A stretch of the entries below is to be set down exactly, running from the line with "close_handle_request id =>" through the line with "let '(o, r) := FindNextFile", both included, and no other line.

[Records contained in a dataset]
────────────────────────────────────────

(* ===== verification/FileServerWin.v ===== *)
(** * FileServerWin: the Windows build of the file server (file_server.c)

    The handlers of [FileServer] with the branches for [RL_WIN32].  The state is
    that of the POSIX build (controller.h): [handle] is a [HANDLE], 0 for [NULL]
    and -1 for [INVALID_HANDLE_VALUE], and [dir_handle] stands for
    [find_handle].  The Windows interface is the class [Win32]. *)

From S2P Require Import Prelude Wire Messages CString Format Transport Peer FileServer.

(** ** The operating system *)
Inductive win_error := ERROR_ACCESS_DENIED | ERROR_OTHER.

(** [dwDesiredAccess], and whether the disposition is [CREATE_ALWAYS]. *)
Record create_flags := CreateFlags { generic_read : bool; generic_write : bool; create_always : bool }.

(** What the code uses of [WIN32_FIND_DATAA]. *)
Record find_data := FindData { fd_directory : bool; cFileName : list Z; nFileSizeLow : Z }.

(** A position as [SetFilePointerEx] takes it: the two halves of a signed
    64-bit number. *)
Definition large_integer (hi lo : Z) : Z := s32 hi * 2 ^ 32 + lo.

(** [find_entries] is what a search has still to give, [win_file] the contents of
    the file that a handle is open for. *)
Class Win32 (O : Type) := {
  GetFileAttributes : O → list Z → option bool;
  CreateFileA : O → list Z → create_flags → O * Z;
  GetLastError : O → win_error;
  GetFileSize : O → Z → Z;
  CloseHandle : O → Z → O;
  FindFirstFile : O → list Z → O * option (Z * find_data);
  FindNextFile : O → Z → O * option find_data;
  FindClose : O → Z → O;
  SetFilePointerEx : O → Z → Z → O * bool;
  ReadFile : O → Z → nat → O * option (list Z);
  win_fwrite_stdout : O → list Z → O;
  find_entries : O → Z → list find_data;
  win_file : O → Z → option (list Z);
  first_file o path o' h data :
    FindFirstFile o path = (o', Some (h, data)) → wf_string (cFileName data);
  next_file o h :
    match find_entries o h with
    | data :: rest => ∃ o', FindNextFile o h = (o', Some data) ∧ find_entries o' h = rest ∧
                            wf_string (cFileName data)
    | [] => ∃ o', FindNextFile o h = (o', None)
    end;
  read_bytes o h n o' bs :
    ReadFile o h n = (o', Some bs) → (length bs ≤ n)%nat ∧ Forall is_byte bs;
  seek_read o h d pos n :
    win_file o h = Some d → 0 <= pos → ∃ o1 o2,
      SetFilePointerEx o h pos = (o1, true) ∧
      ReadFile o1 h n = (o2, Some (take n (drop (Z.to_nat pos) d))) ∧ win_file o2 h = Some d
}.

Definition INVALID_HANDLE_VALUE : Z := -1.

(** ** Paths *)

(** The loop of [fix_path]: it copies all of [backslash_path] but its last byte,
    whatever the length of the path. *)
Fixpoint backslash_loop (n : nat) (input : ptr) : option (list Z) :=
  match n with
  | 0%nat => Some [0]
  | S n =>
      match input with
      | [] => None
      | ch :: input =>
          rest ← backslash_loop n input; Some ((if 47 =? ch then 92 else ch) :: rest)
      end
  end.

Section FileServerWin.
Context `{HHost : Host} {P : Type} `{Link : PeerLink P} {O : Type} `{OS : Win32 O}.
Context (rl_log_bits : Z).

Definition fix_path_win (input : ptr) (root_path : list Z) : option (list Z) :=
  backslash_path ← backslash_loop 127 input;
  format_text 260 (cstr "%s\%s") [VStr root_path; VStr backslash_path].

(** [make_handle]; [path] points into the message, up to the end of its
    buffer. *)
Definition make_handle_win (self : rl_controller) (o : O) (path : ptr) (mode : Z)
  : option (rl_controller * O * (Z + nat)) :=
  path_text ← fix_path_win path (native_path (root_handle self));
  match find_slot (handles self) with
  | None => Some (self, o, inl RL_NETERR_TOO_MANY_FILES_OPEN)
  | Some i =>
      slot ← handles self !! i;
      let fail slot o code := Some (update_handle self (H_slot i) slot, o, inl code) in
      let done slot o :=
        '(mem, _) ← rl_string_copy 260 (native_path slot) (path_text ++ [0]);
        Some (update_handle self (H_slot i) (set_path mem slot), o, inr i) in
      let kind :=
        if negb (has_flag mode RL_OPENFLAG_WRITE) then
          match GetFileAttributes o path_text with
          | None => None
          | Some is_dir =>
              Some (if is_dir : bool then RL_NODE_TYPE_DIRECTORY else RL_NODE_TYPE_FILE)
          end
        else Some RL_NODE_TYPE_FILE in
      match kind with
      | None => fail (set_handle 0 slot) o RL_NETERR_NOT_FOUND
      | Some kind =>
          let slot := set_type kind slot in
          if kind =? RL_NODE_TYPE_FILE then
            let flags := CreateFlags (has_flag mode RL_OPENFLAG_READ)
                           (has_flag mode RL_OPENFLAG_WRITE) (has_flag mode RL_OPENFLAG_CREATE) in
            let '(o, h) := CreateFileA o path_text flags in
            let slot := set_dir None (set_handle h slot) in
            if INVALID_HANDLE_VALUE =? h then
              fail (set_handle 0 slot) o
                (match GetLastError o with
                 | ERROR_ACCESS_DENIED => RL_NETERR_ACCESS_DENIED
                 | ERROR_OTHER => RL_NETERR_IO_ERROR
                 end)
            else done (set_size (u32 (GetFileSize o h)) slot) o
          else done (set_size 0 (set_dir None (set_handle INVALID_HANDLE_VALUE slot))) o
      end
  end.

(** ** The requests *)

(** [behind] is what follows the path of the message in its buffer. *)
Definition open_handle_request_win (behind : list Z) (peer : P) (self : rl_controller) (o : O)
    (msg : rl_msg) : option (server_result (P := P) (O := O)) :=
  match body msg with
  | open_handle_request path mode =>
      '(self, o, r) ← make_handle_win self o (path ++ 0 :: behind) (s32 mode);
      match r with
      | inl error => reply_error peer self o msg error
      | inr i =>
          f ← handles self !! i;
          reply peer self o msg
            (open_handle_answer (get_filehandle_index (H_slot i)) (u32 (size f)) (u8 (type f)))
      end
  | _ => None
  end.

Definition close_handle_request_win (peer : P) (self : rl_controller) (o : O) (msg : rl_msg)
  : option (server_result (P := P) (O := O)) :=
  match body msg with
  | close_handle_request id =>
      if (RL_FILEHANDLE_VIRTUAL_INPUT =? id) || (RL_FILEHANDLE_VIRTUAL_OUTPUT =? id)
      then Some (peer, self, o, 0)
      else
        match get_handle_from_id id with
        | None => reply_error peer self o msg RL_NETERR_INVALID_VALUE
        | Some h =>
            f ← deref self h;
            let o := if INVALID_HANDLE_VALUE =? handle f then o else CloseHandle o (handle f) in
            Some (peer, update_handle self h (set_handle 0 f), o, 0)
        end
  | _ => None
  end.

(** The pattern that [FindFirstFile] gets: all of the directory. *)
Definition search_path (native : list Z) : option (list Z) :=
  format_text 260 (cstr "%s\*") [VStr native].

Definition hidden (data : find_data) : bool :=
  match cFileName data with ch :: _ => ch =? 46 | [] => false end.

(** The loop of [find_next_file_request]: [inl] is an error answer, [inr] the
    entry, or none at the end. *)
Fixpoint find_loop (fuel : nat) (f : rl_filehandle) (o : O) (reset : bool)
  : option (rl_filehandle * O * (Z + option find_data)) :=
  match fuel with
  | 0%nat => None
  | S fuel =>
      if reset then
        let '(f, o) :=
          match dir_handle f with
          | Some h => (set_dir None f, FindClose o h)
          | None => (f, o)
          end in
        path ← search_path (native_path f);
        let '(o, r) := FindFirstFile o path in
        match r with
        | None => Some (set_dir None f, o, inl RL_NETERR_IO_ERROR)
        | Some (h, data) =>
            let f := set_dir (Some h) f in
            if hidden data then find_loop fuel f o false else Some (f, o, inr (Some data))
        end
      else
        match dir_handle f with
        | None => Some (f, o, inl RL_NETERR_INVALID_VALUE)
        | Some h =>
            let '(o, r) := FindNextFile o h in
            match r with
            | None => Some (f, o, inr None)
            | Some data =>
                if hidden data then find_loop fuel f o false else Some (f, o, inr (Some data))
            end
        end
  end.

────────────────────────────────────────

■ **EXERCISE OUTPUT**:
  | close_handle_request id =>
      if (RL_FILEHANDLE_VIRTUAL_INPUT =? id) || (RL_FILEHANDLE_VIRTUAL_OUTPUT =? id)
      then Some (peer, self, o, 0)
      else
        match get_handle_from_id id with
        | None => reply_error peer self o msg RL_NETERR_INVALID_VALUE
        | Some h =>
            f ← deref self h;
            let o := if INVALID_HANDLE_VALUE =? handle f then o else CloseHandle o (handle f) in
            Some (peer, update_handle self h (set_handle 0 f), o, 0)
        end
  | _ => None
  end.

(** The pattern that [FindFirstFile] gets: all of the directory. *)
Definition search_path (native : list Z) : option (list Z) :=
  format_text 260 (cstr "%s\*") [VStr native].

Definition hidden (data : find_data) : bool :=
  match cFileName data with ch :: _ => ch =? 46 | [] => false end.

(** The loop of [find_next_file_request]: [inl] is an error answer, [inr] the
    entry, or none at the end. *)
Fixpoint find_loop (fuel : nat) (f : rl_filehandle) (o : O) (reset : bool)
  : option (rl_filehandle * O * (Z + option find_data)) :=
  match fuel with
  | 0%nat => None
  | S fuel =>
      if reset then
        let '(f, o) :=
          match dir_handle f with
          | Some h => (set_dir None f, FindClose o h)
          | None => (f, o)
          end in
        path ← search_path (native_path f);
        let '(o, r) := FindFirstFile o path in
        match r with
        | None => Some (set_dir None f, o, inl RL_NETERR_IO_ERROR)
        | Some (h, data) =>
            let f := set_dir (Some h) f in
            if hidden data then find_loop fuel f o false else Some (f, o, inr (Some data))
        end
      else
        match dir_handle f with
        | None => Some (f, o, inl RL_NETERR_INVALID_VALUE)
        | Some h =>
            let '(o, r) := FindNextFile o h in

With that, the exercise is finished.